Des idées dans la garde-robe
Pour ce cinquième livre de la jeune collection de vulgarisation scientifique Octopus, dirigée par Boulet, on sort des sciences « dures » pour aborder les sciences humaines, sur le sujet de la mode vestimentaire. L’ambitieuse mission des deux narrateurs, Odette, couturière de formation et critique vestimentaire, et Jean-Paul, hamster anthropologue, est donc de nous montrer que l’on peut aborder ce sujet, traditionnellement considéré comme frivole et superficiel, de manière sérieuse et documentée, tout en restant accessible. Le livre est ainsi organisé en neuf chapitres qui sont autant de thématiques : de « Pourquoi la mode change-t-elle ? » à « Pourquoi est-ce si bon de s’acheter de nouveaux habits ? ». Entre chacun viennent s’intercaler des pastilles au ton léger qui proposent des respirations, intitulées « La minute Jean-Paul ». Cette construction permet de lire séparément les chapitres. Même si cela entraîne des redites, c’est plutôt intelligent et on se dit que l’on part bien. Malheureusement, on déchante très vite.
La première impression qui ressort de la lecture de l’album est en effet le fouillis. On peut trouver plusieurs raisons à cela. Pour commencer, les autrices ont visiblement échoué à fondre le récit en une seule et même voix, la faute probablement à l’utilisation de deux narrateurs distincts, à la biographie inventée, dont par ailleurs l’existence comme la personnalité sont totalement arbitraires et ne se justifient pas au fil de la lecture. Ces deux voix ont chacune leur propos qui évolue en parallèle, encombrant ainsi le récit qui devient bavard, créant de la confusion avec une trame surchargée.

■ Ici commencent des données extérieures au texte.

Lemma hidden_shows_nothing h line es : stored h line es → hidden h line → es = [].
Proof.
  destruct 1 as [line seq rec es E|line seq rec es E|part message seq created rec es E]; inversion 1; subst.
  - unfold CodexSession.parseCodexDurableRecord in E. revert E.
    match goal with Hu : Unmarshal _ _ = _, Ht : CodexSession.env_Type _ = _, Hi : Unmarshal_raw _ _ = _ |- _ =>
      rewrite Hu, Ht; cbn; rewrite Hi end.
    intros [= _ <-]. unfold CodexSession.normalizeCodexResponseItem.
    case_decide as Hm.
    + match goal with Hh : one_of _ _ = false |- _ => by rewrite Hh end.
    + match goal with Hh : one_of _ _ = false |- _ => apply bool_decide_eq_false in Hh; rename Hh into Hn end.
      repeat (case_decide as Hx; [exfalso; rewrite Hx in Hn; apply Hn; set_solver|clear Hx]). done.
  - unfold OmpSession.parseOMPDurableRecord in E. revert E.
    match goal with Hu : Unmarshal _ _ = _, Ht : OmpSession.oe_Type _ = _, Hi : Unmarshal_raw _ _ = _, Hh : one_of _ _ = _ |- _ =>
      rewrite Hu, Ht; cbn zeta; rewrite decide_True by done; unfold OmpSession.normalizeOMPMessage; rewrite Hi; apply bool_decide_eq_false in Hh; rename Hh into Hn end.
    destruct (OmpSession.oe_Message _); [|by intros [= _ <-]]. cbn zeta.
    repeat (case_decide as Hx; [exfalso; rewrite Hx in Hn; apply Hn; set_solver|clear Hx]). by intros [= _ <-].
  - unfold OpenCode.parseOpenCodeDurablePart in E. revert E.
    match goal with Hu : Unmarshal _ _ = _ |- _ => rewrite Hu end.
    destruct (if decide (message = "") then _ else _); [|done]. intros [= _ <-]. unfold OpenCode.normalizeOpenCodePart.
    case_decide; [match goal with Hs : OpenCode.pd_Synthetic _ = true |- _ => by rewrite Hs end|]. by rewrite decide_False.
Qed.

(** Whatever the records of a harness hold, what is shown of them is what users
    and assistants said, calls and results of tools, and how the run went; and a
    stored record of the system or the developer, of the model's reasoning, or
    made up by the harness gives no entry at all. *)
Theorem only_said_shown h line es : stored h line es ∨ streamed h line es →
  Forall public es ∧ (stored h line es → hidden h line → es = []).
Proof.
  intros Hs. split; [|apply hidden_shows_nothing]. destruct Hs as [[]|[]].
  - by eapply codex_public.
  - by eapply omp_public.
  - by eapply opencode_public.
  - by eapply codex_live_public.
  - by eapply omp_live_public.
  - by eapply opencode_live_public.
Qed.
End shown.

(** ** The database of OpenCode *)

Section opencode.
Context `{JSON} (lim : limits) (d : OpenCode.database).

Lemma discover_rows_wait rows task started nearest : task ≠ "" → rows ≠ [] →
  OpenCode.discover_rows d rows task started nearest = OpenCode.Waits.
Proof. intros Ht Hr. destruct rows as [|r rows]; [done|]. cbn. by rewrite decide_False. Qed.

Lemma discover_rows_return rows started nearest : ∃ r, OpenCode.discover_rows d rows "" started nearest = OpenCode.Returns r.
Proof. revert nearest. induction rows as [|r rows IH]; intros nearest; cbn; [by eexists|apply IH]. Qed.

(** The native id settles it before the sessions are gone through. *)
Definition native_found (t : tree) (root native : string) : Prop := ∃ r,
  TrimSpace native ≠ "" ∧ OpenCode.queryOpenCodeSession d (TrimSpace native) = Some r ∧
  (canonical lim t root = "" ∨ canonical lim t (OpenCode.os_Directory r) = canonical lim t root).

Lemma discover_open_wait locator root task started :
  OpenCode.discover_open d locator root task started = OpenCode.Waits ↔
  nonblank task = true ∧ OpenCode.sessions_in d root ≠ [].
Proof.
  unfold OpenCode.discover_open. cbn [OpenCode.query mbind OpenCode.outcome_bind].
  set (rows := take 200 _).
  assert (rows = [] ↔ OpenCode.sessions_in d root = []) as Hrows.
  { unfold rows. pose proof (merge_sort_Permutation (OpenCode.newest_first OpenCode.os_TimeCreated OpenCode.os_ID)
      (OpenCode.sessions_in d root)) as Hp. destruct (merge_sort _ _) as [|r l].
    - apply Permutation_nil_l in Hp. by rewrite <-Hp.
    - split; [done|]. intros E. rewrite E in Hp. by apply Permutation_nil_r in Hp. }
  rewrite <-Hrows. unfold nonblank. rewrite bool_decide_eq_true. destruct (decide (TrimSpace task = "")) as [E|E].
  - rewrite E. destruct (discover_rows_return rows started None) as [r ->]. split; [done|]. by intros [].
  - destruct (decide (rows = [])) as [->|Hn]; [split; [done|by intros []]|]. by rewrite discover_rows_wait.
Qed.

(** Looking for the OpenCode session of a task does not return until its caller
    gives up, when the native id did not settle it and the directory has any
    session: for the text of each session it asks the one connection of the
    database a second time while it still reads the sessions from it. Without a
    task, or without sessions, it returns. *)
Theorem opencode_discover_waits t locator root task native started :
  OpenCode.Discover lim d t locator root task native started = OpenCode.Waits ↔
  ¬ native_found t root native ∧ nonblank task = true ∧ OpenCode.sessions_in d (canonical lim t root) ≠ [].
Proof.
  unfold OpenCode.Discover, native_found. cbn zeta. destruct (decide (TrimSpace native = "")) as [E|E].
  - rewrite discover_open_wait. split; [|tauto]. intros Hw. split; [|done]. by intros (r & Hn & _).
  - destruct (OpenCode.queryOpenCodeSession d (TrimSpace native)) as [r|] eqn:Hq.
    + destruct (bool_decide _ || bool_decide _) eqn:Hb.
      * split; [done|]. intros [Hn _]. destruct Hn. exists r. apply orb_prop in Hb as [Hb|Hb];
          apply bool_decide_eq_true in Hb; auto.
      * rewrite discover_open_wait. apply orb_false_elim in Hb as [H1%bool_decide_eq_false H2%bool_decide_eq_false].
        split; [|tauto]. intros Hw. split; [|done]. intros (r' & _ & [= <-] & [Hr|Hr]); tauto.
    + rewrite discover_open_wait. split; [|tauto]. intros Hw. split; [|done]. by intros (r & _ & Hn & _).
Qed.
End opencode.

(** ** Examples *)

(** Texts in the notation of JSON with ' for the quotes. *)
Definition q (s : string) : string := "'" +:+ s +:+ "'".
Definition jstr (s : string) : raw := Raw (q s) (RString s).
Definition jobj (m : list (string * raw)) : raw :=
  Raw ("{" +:+ Join "," ((λ kv, q kv.1 +:+ ":" +:+ raw_text kv.2) <$> m) +:+ "}") (RObject m).
Definition jarr (l : list raw) : raw := Raw ("[" +:+ Join "," (raw_text <$> l) +:+ "]") (RArray l).

(** A parser that knows a few texts. *)
Definition knows (table : list raw) : JSON := {|
  parse := λ s, find (λ r, bool_decide (raw_text r = s)) table;
  integer := λ _, None; positive := λ _, None; encode := raw_text; encode_string := q; parse_time := λ _, None |}.

Definition ends_once (table : list raw) : bool :=
  forallb (λ r, forallb (λ n, negb (@Valid (knows table) (TrimSpace (String.substring 0 n (raw_text r)))))
                  (seq 0 (size (raw_text r)))) table.

Lemma substring_size s n : (n ≤ size s)%nat → size (String.substring 0 n s) = n.
Proof.
  revert n. induction s as [|c s IH]; intros [|n] Hn; try done; [cbn in Hn; lia|].
  cbn in Hn. cbn [String.substring size String.length]. f_equal. apply IH. unfold size. lia.
Qed.

Lemma knows_ends table : ends_once table = true → @objects_end (knows table).
Proof.
  intros Ht x y _ Hx Hxy _. unfold Valid at 1 in Hxy. cbn in Hxy. apply bool_decide_eq_true in Hxy as [r Hr].
  apply find_some in Hr as [Hin Hr%bool_decide_eq_true].
  destruct y as [|c y]; [done|]. exfalso. unfold ends_once in Ht. rewrite forallb_forall in Ht.
  specialize (Ht r Hin). rewrite forallb_forall in Ht. specialize (Ht (size x)).
  rewrite Hr, substring_prefix, Hx in Ht. discriminate Ht. apply in_seq. rewrite size_app. cbn. lia.
Qed.

Definition j_started : raw := jobj [("type", jstr "event_msg"); ("payload", jobj [("type", jstr "task_started")])].
Definition j_message (role text : string) : raw := jobj [("type", jstr "response_item");
  ("payload", jobj [("type", jstr "message"); ("role", jstr role);
                    ("content", jarr [jobj [("type", jstr "input_text"); ("text", jstr text)]])])].
Definition j_go : raw := j_message "user" "go".
Definition j_rules : raw := j_message "developer" "rules".
Definition sample_json : JSON := knows [j_started; j_go; j_rules].

Definition line_of (r : raw) : string := raw_text r +:+ nl.
Definition sample_log : list string := [line_of j_started; line_of j_rules; line_of j_go].

Lemma sample_ends : @objects_end sample_json.
Proof. apply knows_ends. vm_compute. reflexivity. Qed.

Lemma sample_line r : r ∈ [j_started; j_go; j_rules] → @log_line sample_json 1000 (line_of r).
Proof.
  intros Hr. assert ((newline ∉ String.list_ascii_of_string (raw_text r)) ∧ (size (line_of r) ≤ 1000)%nat ∧
    HasPrefix (raw_text r) "{" = true ∧ TrimSpace (raw_text r) = raw_text r ∧ @Valid sample_json (raw_text r) = true)
    as (H1 & H2 & H3 & H4 & H5).
  { apply elem_of_cons in Hr as [-> | [-> | [-> | []%not_elem_of_nil]%elem_of_cons]%elem_of_cons]; (split; [apply (bool_decide_unpack _); vm_compute; done|]);
      (split; [apply Nat.leb_le; vm_compute; done|]); vm_compute; repeat split; reflexivity. }
  split; [by exists (raw_text r)|]. split; [done|]. right. exists (raw_text r), nl. split; [done|].
  split; [|done]. constructor; [vm_compute; left; split; discriminate|constructor].
Qed.

Lemma log_line_le `{JSON} m m' l : (m ≤ m')%nat → log_line m l → log_line m' l.
Proof. intros Hm (H1 & H2 & H3). split; [done|]. split; [lia|done]. Qed.

Lemma sample_log_lines m : (1000 ≤ m)%nat → Forall (@log_line sample_json m) sample_log.
Proof.
  intros Hm. assert (∀ r, r ∈ [j_started; j_go; j_rules] → @log_line sample_json m (line_of r)) as Hl.
  { intros r Hr. apply (log_line_le 1000); [exact Hm|by apply sample_line]. }
  apply Forall_cons_2; [|apply Forall_cons_2; [|apply Forall_cons_2; [|apply Forall_nil_2]]]; apply Hl;
    rewrite !elem_of_cons; tauto.
Qed.

(** The file as it is being written: half a line, a record without its newline, all. *)
Definition looks : list string :=
  [String.substring 0 30 (line_of j_started); line_of j_started +:+ raw_text j_rules; concat_lines sample_log].

Lemma begins_by a b c : b = a +:+ c → begins a b.
Proof. by exists c. Qed.

Lemma looks_growing : growing looks (concat_lines sample_log).
Proof.
  split; [|split; [|split; [|exact I]]].
  - eapply (begins_by _ _ (from 30 (line_of j_started +:+ raw_text j_rules))). vm_compute. reflexivity.
  - eapply (begins_by _ _ (nl +:+ line_of j_go)). vm_compute. reflexivity.
  - reflexivity.
Qed.

Lemma index_catches_up_witness :
  Forall2 (@snapshot_of sample_json) looks (@snapshots sample_json 1000 None looks).
Proof.
  apply (@index_catches_up sample_json 1000 sample_ends sample_log looks);
    [apply sample_log_lines; lia | apply looks_growing].
Defined.

(** The records that these looks find. *)
Example looks_records : (λ c, length (@records sample_json c)) <$> looks = [0; 2; 3]%nat.
Proof. vm_compute. reflexivity. Qed.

Logiquement, le dessin de Cécile Dormeau, avec sa ligne claire épurée, devait améliorer les choses. En fait, c’est plutôt l’inverse. La jeune illustratrice, dont c’est ici le premier album, tombe dans le piège de la sur-illustration. Elle multiplie les éléments visuels et les déclinaisons d’une même image, ajoutant encore à la confusion au lieu de rechercher la simplicité du dépouillement. Avec son compte Instagram suivit par 150 000 abonnés, elle ne manque pourtant pas d’expérience. Peut-être cela met-il en lumière une différence entre la narration des réseaux sociaux et celle de l’outil papier ? Quoiqu’il en soit, ce formatage « Instagram » se révèle de plus franchement pénible à la lecture. Le ton est en effet très stéréotypé et l’humour, résidant dans l’utilisation d’expressions en anglais – qui sont autant de lieux communs – et dans des références people, est forcé. Dans une société à ce point obsédée par l’image, les intentions étaient louables : décomplexer les lecteurs, les lectrices en particulier. Ce parti pris qui se veut visiblement « proche des gens » concourt surtout à rendre le propos superficiel, dans une contre-performance sévère, en contradiction totale avec l’objectif affiché.
Le scénario de la journaliste et philosophe Juliette Ihler, spécialiste de la vulgarisation des idées, repose pourtant sur un solide bagage théorique. Mais elle reste dans une exploitation superficielle de son matériau, ce qui se révèle très frustrant, car nombre de concepts piquant la curiosité ne sont pas développés. Dans l’ensemble, il s’agit là d’un livre qui n’a pas su trouver son équilibre, et ne tient finalement pas debout.